Monday, July 23, 2012

Those who can do.....

We all know how that familiar idiom ends. It is terrible to admit, but when I was not a teacher, I was guilty of saying it, and probably at some level believed it. Why my teacher friends at the time tolerated my use of the idiom and did not slug me is unclear.

After only my first few weeks of teaching, I fully understood how false the idiom is. Of all the jobs I have worked at over the years, there is not one that I have had that was as all consuming and physically and mentally draining as that of a classroom teacher. That is not the main point of this post. Teachers reading already know challenging the profession of teaching is and how ignorant the idiom is.

My concern is what our education policymakers actually believe. They certainly pay lip service to the notion of how demanding the profession of teacher is and publicly are respectful of the job of a teacher. But deep down, if they believed what they say in public, I do not feel that we would have the culture of mistrust that exists between teachers and policymakers in our current system. There would not be the excessive standardized testing mandated by whichever acronym-laden education policy is in place. There would not be the notion that the test scores from those standardized exams could or should be used to determine the effectiveness and evaluation of individual teachers.

Why are the Khan Academy videos so well received? Sal Khan is not trained as a teacher, does not use a script and admits "I don't know what I am going to say half the time". Is it possible that it is so widely acclaimed because his work verifies a deep-seated belief that people that have never taught hold?
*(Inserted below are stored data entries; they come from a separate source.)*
(** * bluemix-go, package k8sclusterv1: the authenticated client core

    A shallow embedding of the request path of the container-service client
    ([clusterClient] in the client source of package k8sclusterv1):
    path normalisation ([cleanPath], [url]), projection of routing headers
    ([addToRequestHeader]), the verb primitives ([get], [put], [patch],
    [post], [delete]) and the dispatch routine [sendRequest] with its
    single token-refresh retry.

    Go strings are byte strings; they are [string] here and, where the
    code indexes them, [list ascii].  Go [int] status codes are [Z]. *)

From Stdlib Require Import ZArith List Ascii String Bool Lia.
From stdpp Require Import base gmap strings list fin_maps.

Local Open Scope list_scope.

(** ** Go's [path.Clean]

    [cleanPath] ends in a call to the standard library's [path.Clean].  The
    model follows its loop: [rest] is the unread suffix [path[r:]], [out]
    holds the bytes [out[0:w]] of the lazy buffer (so [w] is [length out])
    and [dotdot] is the index below which [..] may not backtrack. *)
Module GoPath.

Definition is_slash (c : ascii) : bool := Ascii.eqb c "/".
Definition is_dot (c : ascii) : bool := Ascii.eqb c ".".

(** [r+k == n || path[r+k] == '/'] for the suffix starting at [r+k]. *)
Definition at_boundary (s : list ascii) : bool :=
  match s with
  | [] => true
  | c :: _ => is_slash c
  end.

(** The bytes copied by [for ; r < n && path[r] != '/'; r++]. *)
Fixpoint element (s : list ascii) : list ascii :=
  match s with
  | [] => []
  | c :: t => if is_slash c then [] else c :: element t
  end.

(** The suffix at which that copy loop stops. *)
Fixpoint after_element (s : list ascii) : list ascii :=
  match s with
  | [] => []
  | c :: t => if is_slash c then s else after_element t
  end.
I am embarrassed to admit that I once sort of believed it. Those who can do..... "see Martha.... Sal Khan did it! And he did not need to be trained or any of that nonsense!"

The second half of the idiom - .....those who can't teach - may be more deeply felt among the general populace and our policymakers than we as teachers might be able to imagine. I surely hope I am incorrect.

4 comments:

  1. Thanks for sharing your perspective, Frank. I, too, came to teaching as a second profession, but as the daughter of a teacher I always knew it was a demanding (and rewarding) profession.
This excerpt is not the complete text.